I have to completely disagree with you. Common sense exists, but that's not psychology.

Common sense is the practical easy logical solution to a problem that's in all of us. Now, what you're wrong of it's to think that common sense has to be the right answer. Most of the time is the wrong answer to a problem, but because it's been culturally accepted that way or it's a genetic predisposition.

A ridiculous example would be the female spiders that eat the male, if the mean of the species is to prevail, that doesn't seem to be a good solution to it, so what's wrong? common sense evolved in the same way.

Most of the examples you give are those type of "common sense", besides common sense is a thing most people have, but not all. All of us have brains, but not all can use it in the same way, in this case is the same

What people mostly say is that a therapy can easily be made by someone just with common sense, there's their mistake, a therapy is a process beyond common sense, it has a structure and procedures that must be learned, sometimes theoretically and others by experience

I think people that diminish psychology doesn't understand it. Engineers have a particular problem (I have had to explain psychology to my father tons of times, he's a brilliant man, but can't understand this) because they work with measurable facts, their minds are concrete and don't see the different layers of the mind

You are right to ask for more respect though and be glad to know that I respect psychology in all it senses

Acepincter said...

Good article, but proofread it again (missing words)

Anonymous said...

I have to disagree a little. As a psychology major, I was able to graduate summa cum laude without studying very much. How? Because you can figure out most psychology related questions and techniques using simple logic and reasoning skills, what I consider to be common sense. But then again, I was one of very few to graduate with such honors, so I have to assume that what seems "common" to me is not as simple to others.
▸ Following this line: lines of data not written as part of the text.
Lemma own_step acts a t ts x w :
  a ∈ acts → (∃ k, a = Resume 0 k) ∨ (∃ k, a = Expire 0 k) ∨ a = Drop 0 →
  refuses x w → fate acts x.1 t → goes_on acts x ts (perform_one own addr nodes a (t :: ts) w).
Proof.
  intros Hin Ha Hx Hf. pose proof (goes_on_same acts x t ts w Hx Hf) as Hsame.
  destruct x as [st G]. cbn [fst] in Hf.
  destruct Hf as [|c resume cancel Hres|k Hk|Hd]; destruct Ha as [[k' ->]|[[k' ->]| ->]]; cbn [perform_one];
    rw /on_task; cbn [lookup list_lookup wake next]; try exact Hsame.
  - by apply request_starts.
  - destruct k' as [|k']; exact Hsame.
  - eexists _, _, (Over, G). split_and!; [done|by split| |by constructor].
    destruct Hx as [? ? ? ? Hst]. by split.
  - destruct k' as [|k']; [|exact Hsame]. cbn [lookup list_lookup poll_trigger].
    pose proof (chan_poll_law (chans w) c) as Hp. destruct (rf_staged _ _ Hx) as [_ Hv]. rw Hv in Hp. rw Hp.
    exact Hsame.
  - destruct k' as [|k']; [|exact Hsame]. cbn [lookup list_lookup expires]. destruct (Hres w) as [-> _].
    apply (request_ends _ _ c); [done..|]. by apply (fate_timed_out _ 0).
  - destruct (Hres w) as [_ ->]. apply (request_ends _ _ c); [done..|by constructor].
Qed.

(** ** Schedules *)

(** An action of the other tasks, among them. *)
Definition others' (a : Action) : option Action :=
  match a with
  | Resume (S i) k => Some (Resume i k)
  | Expire (S i) k => Some (Expire i k)
  | Drop (S i) => Some (Drop i)
  | Resume 0 _ | Expire 0 _ | Drop 0 => None
  | a => Some a
  end.

Lemma perform_others a a' t (ts : list (option (Co L (list Envelope) ()))) w :
  others' a = Some a' →
  perform_one own addr nodes a (t :: ts) w
    = next (perform_one own addr nodes a' ts w) (λ ts' w', Done (t :: ts', w')).
Proof using Type.
  destruct a as [[|i] k|[|i] k|[|i]|n|n|n]; intros [= <-]; cbn [perform_one]; rw /on_task /Tasks;
    cbn [lookup list_lookup].
  - destruct (ts !! i) as [[c|]|]; [|done..]. by destruct (wake _ _ _ _) as [[c' w']| |].
  - destruct (ts !! i) as [[c|]|]; [|done..]. by destruct (wake _ _ _ _) as [[c' w']| |].
  - by destruct (ts !! i) as [[[r|bs cancel]|]|].
  - by destruct (deliver_nth _ _ _ _ _) as [[c' w']| |].
  - done.
  - done.
Qed.

Lemma own_action a : others' a = None → (∃ k, a = Resume 0 k) ∨ (∃ k, a = Expire 0 k) ∨ a = Drop 0.
Proof using Type. destruct a as [[|i] k|[|i] k|[|i]|n|n|n]; eauto; done. Qed.

Lemma refused_schedule acts todo x t ts w :
  (∀ a, a ∈ todo → a ∈ acts) → refuses x w → fate acts x.1 t → Forall (safe_task refuses x) ts →
  ∃ t' ts' w' y, perform own addr nodes todo (t :: ts) w = Done (t' :: ts', w')
    ∧ refuses y w' ∧ fate acts y.1 t'.
Proof.
  revert x t ts w. induction todo as [|a todo IH]; intros x t ts w Hin Hx Hf Hts; [by exists t, ts, w, x|].
  assert (Hrest : ∀ a, a ∈ todo → a ∈ acts) by (intros a' Ha'; apply Hin; by right).
  cbn [perform]. destruct (others' a) as [a'|] eqn:Ea.
  - rw (perform_others a a' t ts w Ea).
    destruct (perform_one_total own addr nodes refuses (λ x t w z, refuses_wakes x t w z) refuses_deliver
      refuses_fewer x a' ts w Hx Hts) as (ts1 & w1 & y & -> & [Ey _] & Hy & Hts1). cbn [next].
    rw Ey in Hf. by eapply IH.
  - destruct (own_step acts a t ts x w) as (t1 & w1 & y & -> & Hg & Hy & Hf1);
      [by apply Hin; left|by apply own_action|done..|]. cbn [next].
    eapply IH; [done..|]. by eapply safe_tasks_mono.
Qed.
(** The common body of the tests with one side only: [found], in direction [side] of
    this node; the single link request goes to it. *)
Definition joins_at_end (introducer : Identifier) (found : Identity) (dir side : Direction)
    (on_link : LinkReq → bool) : M W () :=
  let net := unimock address'
    (join_closure introducer dir (id found) (λ dest req, bool_decide (dest = id found) && on_link req)) in
  lt ← table_new;
  node ← new_node net id' mem_vec' lt;
  let node_reply := node_clone node in
  join_result ← join_block (join_stage1_link_level0 (Network0 := net) node nonces introducer 0)
    (_ ← reply_search net node_reply introducer (id found);
     _ ← reply_neighbor net node_reply (id found) dir None;
     n ← poll_until_some checks (captured (link_request_nonce (id found)));
     reply_link net node_reply n side found);
  _ ← expect join_result;
  q ← gets network;
  let link_request_count :=
    length (omap (λ p : Identifier * Event,
      match p.2 with GetLinkOp req => Some req | _ => None end) q) in
  _ ← assert (link_request_count =? 1)%nat;
  e ← get lt 0 side;
  _ ← assert (entry_id e (Some (id found)));
  e ← get lt 0 (opposite side);
  assert (bool_decide (e = None)).

Definition test_join_stage1_link_level0_no_right_neighbor_sends_single_link_request : M W () :=
  introducer ← of_outcome (random_identifier_less_than id' drawn);
  s_identity ← identity_below mv a drawn id';
  joins_at_end introducer s_identity Right Left (λ _, true).

Definition test_join_stage1_link_level0_new_leftmost_node_sends_single_link_request : M W () :=
  introducer ← of_outcome (random_identifier_greater_than id' drawn);
  z_identity ← identity_above mv a drawn id';
  joins_at_end introducer z_identity Left Right (λ req, bool_decide (lq_dir req = Left)).
End join_tests.

(** ** All of them *)
Section suite.
Context `{Oneshot} `{FixedStr}.
Abbreviation T := ArrayLookupTable.InnerArrayLookupTable (only parsing).

(** What one run of the suite draws; every test may use any of it. *)
Record Draws : Type := MkDraws {
  dr_id : Identifier;
  dr_mem_vec : MembershipVector;
  dr_address : Address;
  dr_other : Identifier;
  dr_second : Identifier;
  dr_identity : Identity;
  dr_nonce : Nonce;
  dr_nonces : JoinNonces;
  dr_hub_ids : list Identifier;
  dr_hub_others : list (MembershipVector * Address);
  dr_hub_nonces : list Nonce
}.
Growing up, we all learn very different definitions of common sense. So since the term "common sense" is relative, I would still argue that general psychology is common sense to some. I don't believe that this conclusion necessarily diminishes the field in any way.

Jacob Woods said...

Thanks for the input everyone! Greatly appreciate it!

M said...

I think you could give some better examples. For instance, for decades it was "common sense" that babies became attached to their mothers because their mothers gave them their food. Harlow's experiments with rhesus monkeys showed that this wasn't true at all.